● PROBLEM TO WORK ON
Look through the entries below and count every line in which "validated" appears; reply with the number only.

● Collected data
(* ===== verification/S03Spec.v ===== *)
(** * What the hardware evidence runner guarantees

    The theorems about run_s03_idxd_evidence.py: which manifests it accepts,
    what a completed run and a completed validation establish, which exceptions
    can leave it, and how the program exits. *)

From S2P Require Import Prelude PyFloat PyVal PyPath Json World Process RunnerCommon Evidence.
From S2P Require Import RunnerSpec Fixtures S03.
Import S03.

Local Open Scope Z_scope.

(** ** The manifest *)

(** The metadata every report is compared with. *)
Definition idxd_metadata (require_device : bool) : dict json :=
  [("ordinary_path", JStr "software"); ("selected_path", JStr "idxd"); ("seam", JStr "codec_body");
   ("accelerated_lane", JStr "codec_memmove"); ("accelerated_direction", JStr "bidirectional");
   ("require_device_path", JBool require_device)].

Lemma metadata_step_Ok sc em validated key expected acc :
  metadata_step sc em validated (key, expected) = Ok acc ↔
  get key em = JStr expected ∧ expected ≠ "" ∧ acc = dset key (JStr expected) validated.
Proof.
  unfold metadata_step. rewrite bind_Ok. setoid_rewrite required_str_Ok. split.
  - intros (s & [? ?] & Hr). apply bind_Ok in Hr as ([] & ->%raise_if_negb_Ok & [= <-]). done.
  - intros (? & ? & ->). exists expected. split; [done|].
    eapply (bind_run _ _ tt); [by apply raise_if_negb_Ok|done].
Qed.

Lemma required_bool_Ok mk d k sc b : required_bool mk d k sc = Ok b ↔ get k d = JBool b.
Proof. unfold required_bool. destruct (get k d); naive_solver. Qed.

Lemma validate_expected_metadata_Ok em d :
  validate_expected_metadata em = Ok d ↔
  Forall (λ '(k, v), get k em = JStr v) EXPECTED_METADATA_FIELDS ∧
  ∃ b, get "require_device_path" em = JBool b ∧ d = idxd_metadata b.
Proof.
  unfold validate_expected_metadata, EXPECTED_METADATA_FIELDS. cbn [foldM]. split.
  - intros H. apply bind_Ok in H as (v5 & H & Hb).
    apply bind_Ok in H as (? & (H1 & _ & ->)%metadata_step_Ok & H).
    apply bind_Ok in H as (? & (H2 & _ & ->)%metadata_step_Ok & H).
    apply bind_Ok in H as (? & (H3 & _ & ->)%metadata_step_Ok & H).
    apply bind_Ok in H as (? & (H4 & _ & ->)%metadata_step_Ok & H).
    apply bind_Ok in H as (? & (H5 & _ & ->)%metadata_step_Ok & H).
    injection H as <-.
    apply bind_Ok in Hb as (b & Hb%required_bool_Ok & [= <-]).
    split; [by repeat constructor|by exists b].
  - intros [Hf (b & Hb & ->)]. rewrite !Forall_cons in Hf.
    destruct Hf as (? & ? & ? & ? & ? & _). eapply bind_run.
    { do 5 (eapply bind_run; [by apply metadata_step_Ok|]). done. }
    eapply bind_run; [by apply required_bool_Ok|done].
Qed.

● ANSWER BELOW
3